In the period between 1900 and 1938 (BD) natural selection is complicated by other forces. Though the color of the dark form gives it an advantage over the light, the new trait is introduced into a system of other traits balanced for the light form; thus the dark form is at first at a considerable physiological disadvantage. In fact, when moths of the dark form were crossed with moths of the light form 50 years ago, the resulting broods were significantly deficient in the dark form. When the same cross is made today, the broods contain more of the dark form than one would expect. The system of hereditary traits has become adjusted to the new trait.
There is evidence that other changes take place during the period BD. Specimens of the peppered moth from old collections indicate that the earliest melanics were not so dark as the modern dark form: they retained some of the white spots of the light form. Today a large proportion of the moths around a city such as Manchester are jet black. Evidently when the early melanics inherited one gene for melanism, the gene was not entirely dominant with respect to the gene for light coloration. As the gene complex adjusted to the mutation, however, the new gene became almost entirely dominant.
When the dark form comprises about 10 percent of the population, it may jump to 90 percent in as little as 15 or 20 years. This is represented by period DE on the graph. Thereafter the proportion of the dark form increases at a greatly reduced rate.

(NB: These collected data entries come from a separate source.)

(* ===== verification/Launch.v ===== *)
(** * Starting the program and other programs

    The flags and settings of the commands ([main] of [main.go], [runtime_options.go], [listen.go],
    [worker.go], [inbox_control.go]), the inbox of the command line ([openInboxAt], [inboxBridge])
    and the launchers of Claude ([claude.go], [harness.go]). Running the program that is started
    is not modelled: a launcher ends in the arguments, the environment and the file it starts it
    with. *)
From S2P Require Import Prelude GoStrings Json Types Crypto Roster Metadata History InboxState Inbox InboxTools Dispatch Protocol.
From S2P Require Import Encryption Mls Groups Messages Admission Routes Broker Addresses Rooms Backup Export Tools Connect Codex Cli Flags.

#[local] Existing Instance R_ret.
#[local] Existing Instance R_bind.

(** ** The command line *)
(** The commands that do not read the saved configuration before anything else. *)
Definition early_commands : list string :=
  ["inbox-control"; "claude-wake"; "codex-reload"; "launch"; "harness-hook"; "hook"; "worker"; "sidecar"; "plugin"; "claude";
   "listen"; "encryption-check"].
Section Main.
(** [strconv.ParseInt(s, 0, 64)]. *)
Variable ParseInt0 : string -> option Z.
Definition int_flag : flag_kind := FValue (fun s => Itoa <$> ParseInt0 s).
Definition read_int (given : gmap string string) (name : string) (initial : Z) : Z := default initial (given !! name ≫= parse_int).
Definition text_flags : list string :=
  ["identity"; "server"; "name"; "workspace"; "token"; "fingerprint"; "agent"; "invite"; "referral"; "channel"; "room"; "text";
   "sharing-purpose"; "sharing-context"; "metadata"; "agent-metadata"; "mentions"; "attachments"; "key"; "query"; "out"; "file";
   "key-file"; "automatic-invites"; "require-join-approval"; "request-id"; "decision"].
Definition cli_formal : list (string * flag_kind) :=
  ((fun n => (n, FText)) <$> text_flags) ++ [("token-stdin", FSwitch); ("e2ee", FSwitch); ("after", int_flag); ("before", int_flag)].
(** [stdin]: what at most 4096 bytes of the standard input are. *)
Definition cli_flags (given : gmap string string) (rest : list string) (stdin : result string) : flags :=
  let text name initial := text_flag given name initial in
  mkFlags (text "identity" "") (given !! "server") (text "name" "My agent") (text "workspace" "Agents' Room") (text "token" "")
    (if switch_flag given "token-stdin" then Some stdin else None)
    ((fun v => bool_decide (v = "true")) <$> given !! "e2ee") (text "fingerprint" "") (text "agent" "") (text "invite" "")
    (text "referral" "") (text "channel" "") (text "room" "") (text "text" "") (text "sharing-purpose" "") (text "sharing-context" "")
    (text "metadata" "{}") (text "agent-metadata" "") (text "mentions" "") (text "attachments" "") (text "key" "") (text "query" "")
    (read_int given "after" 0) (read_int given "before" 0) (text "out" "tincan-export.zip") (text "file" "")
    (text "automatic-invites" "") (text "require-join-approval" "") (text "request-id" "") (text "decision" "") rest.

(** What [main] goes on with: the help, one of [early_commands], a fatal error, or a command with
    its flags and its configuration ([Cli.main]). *)
Inductive start := Usage | Early (cmd : string) (args : list string) | Fatal (e : string) | Command (cmd : string) (fl : flags) (c : Config).
Definition begin (default_server : string) (env : environment) (read : string -> Config -> Config) (stdin : result string)
    (args : list string) : start :=
  match args with
  | [] => Usage
  | cmd :: args =>
      if Contains early_commands cmd then Early cmd args else
      match ParseFlags cli_formal args ∅ with
      | HelpWanted => Usage
      | BadFlags e => Fatal e
      | Parsed given rest =>
          let fl := cli_flags given rest stdin in
          match command_config default_server env fl read with
          | Err e => Fatal e
          | Ok c => if bool_decide (cmd = "help") || bool_decide (cmd = "--help") then Usage else Command cmd fl c
          end
      end
  end.
End Main.

(** ** The settings of a plugin or a sidecar ([runtime_options.go]) *)
Section Runtime.
Variables (Join : list string -> string) (Abs : string -> result string) (UserConfigDir : result string).
Variable server_url : string -> option Protocol.url.
(** [TINCAN_SERVER] and [TINCAN_STATE_DIR]. *)
Variables (default_server env_server env_state : string).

Eventually one of two things must happen: either the light form will slowly be eliminated altogether, or a balance will be struck so that the light form continues to appear as a small but definite proportion of the population. This is due to the fact that the moths which inherit one gene for dark coloration and one for light (heterozygotes) have an advantage over the moths which inherit two genes for dark coloration (homozygotes). And when two heterozygotes mate, a quarter of their offspring will have two genes for light coloration, i.e., they will be light. Only after a very long period of time, therefore, could the light forms (and with them the gene for light coloration) be entirely eliminated. This period of removal, represented bv EF on the diagram, might be more than 1,000 years. Indications so far suggest, however, that complete removal is unlikely, and that a balance of the two forms would probably occur. In this balance the light form would represent about 5 percent of the population.
The mechanisms I have described are without doubt the explanation of industrial melanism: normal mutation followed by natural selection resulting in an insect of different color, physiology and behavior. Industrial melanism involves no new laws of nature; it is governed by the same mechanisms which have brought about the evolution of new species in the past.
There remains, however, one major unsolved problem. Why is it that, in almost all industrial melanics, the gene for melanism is dominant? Many geneticists would agree that dominance is achieved by natural selection, that it is somehow related to a successful mutation in the distant past. With these thoughts in mind I recently turned my attention away from industrial centers and collected moths in one of the few remaining pieces of ancient Caledonian pine forest in Britain: the Black Wood of Rannoch. Located in central Scotland far from industrial centers, the Black Wood is probably very similar to the forests that covered Britain some 4,000 years ago. The huge pines of this forest are only partly covered with lichens. Here I found no fewer than seven species of moths with melanic forms.
I decided to concentrate on the species Cleora repandata, the dark form of which is similar to the dark form of the same species that has swept through central England. This dark form, like the industrial melanics, is inherited as a Mendelian dominant. Of just under 500 specimens of C. mpandata observed, 10 percent were dark.